### How to complete this task
Write out every line below that contains "assertCurrentAuthority".

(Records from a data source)
# # #

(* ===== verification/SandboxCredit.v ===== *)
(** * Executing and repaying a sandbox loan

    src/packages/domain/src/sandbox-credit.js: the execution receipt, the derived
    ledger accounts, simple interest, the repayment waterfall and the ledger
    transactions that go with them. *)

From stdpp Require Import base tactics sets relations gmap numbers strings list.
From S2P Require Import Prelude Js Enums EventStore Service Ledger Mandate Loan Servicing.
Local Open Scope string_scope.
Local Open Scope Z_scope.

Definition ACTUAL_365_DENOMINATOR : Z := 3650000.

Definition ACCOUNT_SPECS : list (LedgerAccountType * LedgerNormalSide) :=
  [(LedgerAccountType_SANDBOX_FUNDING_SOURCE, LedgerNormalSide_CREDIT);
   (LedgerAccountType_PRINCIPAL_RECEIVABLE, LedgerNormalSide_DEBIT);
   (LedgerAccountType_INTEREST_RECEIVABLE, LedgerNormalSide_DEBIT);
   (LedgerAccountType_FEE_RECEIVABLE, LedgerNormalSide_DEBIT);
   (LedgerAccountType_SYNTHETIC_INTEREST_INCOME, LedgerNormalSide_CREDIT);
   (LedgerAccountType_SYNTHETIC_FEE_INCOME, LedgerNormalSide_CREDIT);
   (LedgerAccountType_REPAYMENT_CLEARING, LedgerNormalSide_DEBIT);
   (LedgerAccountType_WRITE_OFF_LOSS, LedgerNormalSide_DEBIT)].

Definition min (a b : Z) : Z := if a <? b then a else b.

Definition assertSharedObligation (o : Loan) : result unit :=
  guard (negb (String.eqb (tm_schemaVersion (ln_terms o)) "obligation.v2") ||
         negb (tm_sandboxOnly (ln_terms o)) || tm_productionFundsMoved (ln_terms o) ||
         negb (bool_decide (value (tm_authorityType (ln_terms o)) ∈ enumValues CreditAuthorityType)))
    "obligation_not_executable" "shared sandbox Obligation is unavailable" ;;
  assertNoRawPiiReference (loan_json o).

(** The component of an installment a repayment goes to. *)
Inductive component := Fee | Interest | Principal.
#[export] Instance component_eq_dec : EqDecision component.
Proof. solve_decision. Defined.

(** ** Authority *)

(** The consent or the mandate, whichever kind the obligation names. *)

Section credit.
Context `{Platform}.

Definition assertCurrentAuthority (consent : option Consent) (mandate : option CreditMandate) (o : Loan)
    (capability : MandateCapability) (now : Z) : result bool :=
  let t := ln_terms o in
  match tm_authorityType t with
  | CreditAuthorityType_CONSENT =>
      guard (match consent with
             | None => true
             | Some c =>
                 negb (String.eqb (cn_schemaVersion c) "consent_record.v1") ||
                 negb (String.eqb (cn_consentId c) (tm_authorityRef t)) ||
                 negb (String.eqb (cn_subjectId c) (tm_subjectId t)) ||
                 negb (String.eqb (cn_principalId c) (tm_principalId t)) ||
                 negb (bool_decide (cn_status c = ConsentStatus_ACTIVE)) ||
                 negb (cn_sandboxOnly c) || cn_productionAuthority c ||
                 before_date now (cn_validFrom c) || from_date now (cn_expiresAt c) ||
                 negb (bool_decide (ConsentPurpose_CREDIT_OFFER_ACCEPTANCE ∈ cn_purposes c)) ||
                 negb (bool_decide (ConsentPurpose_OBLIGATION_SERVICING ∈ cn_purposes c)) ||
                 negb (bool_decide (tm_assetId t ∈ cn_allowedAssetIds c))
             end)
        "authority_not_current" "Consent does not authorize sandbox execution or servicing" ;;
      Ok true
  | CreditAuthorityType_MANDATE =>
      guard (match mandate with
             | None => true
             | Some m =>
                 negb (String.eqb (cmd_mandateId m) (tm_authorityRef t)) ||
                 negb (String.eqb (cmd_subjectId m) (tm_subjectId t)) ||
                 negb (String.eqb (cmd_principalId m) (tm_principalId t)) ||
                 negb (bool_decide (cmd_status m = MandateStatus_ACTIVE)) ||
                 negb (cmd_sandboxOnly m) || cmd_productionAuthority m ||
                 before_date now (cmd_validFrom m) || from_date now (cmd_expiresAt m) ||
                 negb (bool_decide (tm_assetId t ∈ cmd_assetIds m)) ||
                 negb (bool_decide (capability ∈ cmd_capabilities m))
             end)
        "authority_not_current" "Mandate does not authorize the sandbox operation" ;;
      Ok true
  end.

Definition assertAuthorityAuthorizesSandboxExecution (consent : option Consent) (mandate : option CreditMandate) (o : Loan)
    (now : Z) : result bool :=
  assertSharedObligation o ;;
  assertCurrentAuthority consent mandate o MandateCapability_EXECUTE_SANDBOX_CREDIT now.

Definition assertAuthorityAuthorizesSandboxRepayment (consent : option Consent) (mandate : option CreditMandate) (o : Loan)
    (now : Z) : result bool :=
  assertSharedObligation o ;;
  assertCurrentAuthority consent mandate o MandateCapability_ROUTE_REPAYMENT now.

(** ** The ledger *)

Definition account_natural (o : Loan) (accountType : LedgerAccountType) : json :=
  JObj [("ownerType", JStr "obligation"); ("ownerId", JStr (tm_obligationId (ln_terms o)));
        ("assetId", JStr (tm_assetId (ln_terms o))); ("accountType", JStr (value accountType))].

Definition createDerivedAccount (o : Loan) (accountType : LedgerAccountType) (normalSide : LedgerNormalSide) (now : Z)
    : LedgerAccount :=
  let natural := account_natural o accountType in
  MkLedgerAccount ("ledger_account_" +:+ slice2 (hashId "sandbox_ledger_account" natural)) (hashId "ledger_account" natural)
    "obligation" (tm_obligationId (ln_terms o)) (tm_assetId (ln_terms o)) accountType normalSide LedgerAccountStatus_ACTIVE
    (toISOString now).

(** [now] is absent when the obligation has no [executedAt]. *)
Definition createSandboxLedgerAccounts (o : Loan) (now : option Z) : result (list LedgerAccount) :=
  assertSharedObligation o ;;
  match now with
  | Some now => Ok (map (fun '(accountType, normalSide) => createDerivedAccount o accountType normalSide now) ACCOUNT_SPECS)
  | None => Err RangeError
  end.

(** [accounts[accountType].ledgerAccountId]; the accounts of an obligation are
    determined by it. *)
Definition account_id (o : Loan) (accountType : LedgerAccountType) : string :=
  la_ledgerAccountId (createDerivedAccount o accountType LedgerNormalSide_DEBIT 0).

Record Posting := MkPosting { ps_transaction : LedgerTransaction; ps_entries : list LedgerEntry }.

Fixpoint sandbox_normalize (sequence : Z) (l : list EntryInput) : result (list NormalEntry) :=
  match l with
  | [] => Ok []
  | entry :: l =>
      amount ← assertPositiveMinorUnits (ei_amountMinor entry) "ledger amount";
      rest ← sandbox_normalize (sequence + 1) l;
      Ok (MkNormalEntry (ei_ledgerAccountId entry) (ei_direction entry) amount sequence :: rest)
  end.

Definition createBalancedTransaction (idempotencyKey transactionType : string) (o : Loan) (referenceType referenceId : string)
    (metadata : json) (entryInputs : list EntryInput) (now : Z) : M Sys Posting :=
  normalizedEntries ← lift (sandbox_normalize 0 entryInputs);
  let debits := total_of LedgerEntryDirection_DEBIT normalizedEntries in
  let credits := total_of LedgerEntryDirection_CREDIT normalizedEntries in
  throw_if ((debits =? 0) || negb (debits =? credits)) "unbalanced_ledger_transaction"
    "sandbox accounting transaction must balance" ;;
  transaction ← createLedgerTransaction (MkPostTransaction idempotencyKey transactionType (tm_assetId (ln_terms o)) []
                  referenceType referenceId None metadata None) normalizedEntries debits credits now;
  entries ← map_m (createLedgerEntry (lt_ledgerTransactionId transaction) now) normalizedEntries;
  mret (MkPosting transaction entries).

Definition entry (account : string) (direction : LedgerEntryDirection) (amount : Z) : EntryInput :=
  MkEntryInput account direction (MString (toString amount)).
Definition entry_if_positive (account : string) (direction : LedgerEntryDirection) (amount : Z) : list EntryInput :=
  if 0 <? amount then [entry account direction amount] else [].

# # #

### Output of the task
Definition assertCurrentAuthority (consent : option Consent) (mandate : option CreditMandate) (o : Loan)
  assertCurrentAuthority consent mandate o MandateCapability_EXECUTE_SANDBOX_CREDIT now.
  assertCurrentAuthority consent mandate o MandateCapability_ROUTE_REPAYMENT now.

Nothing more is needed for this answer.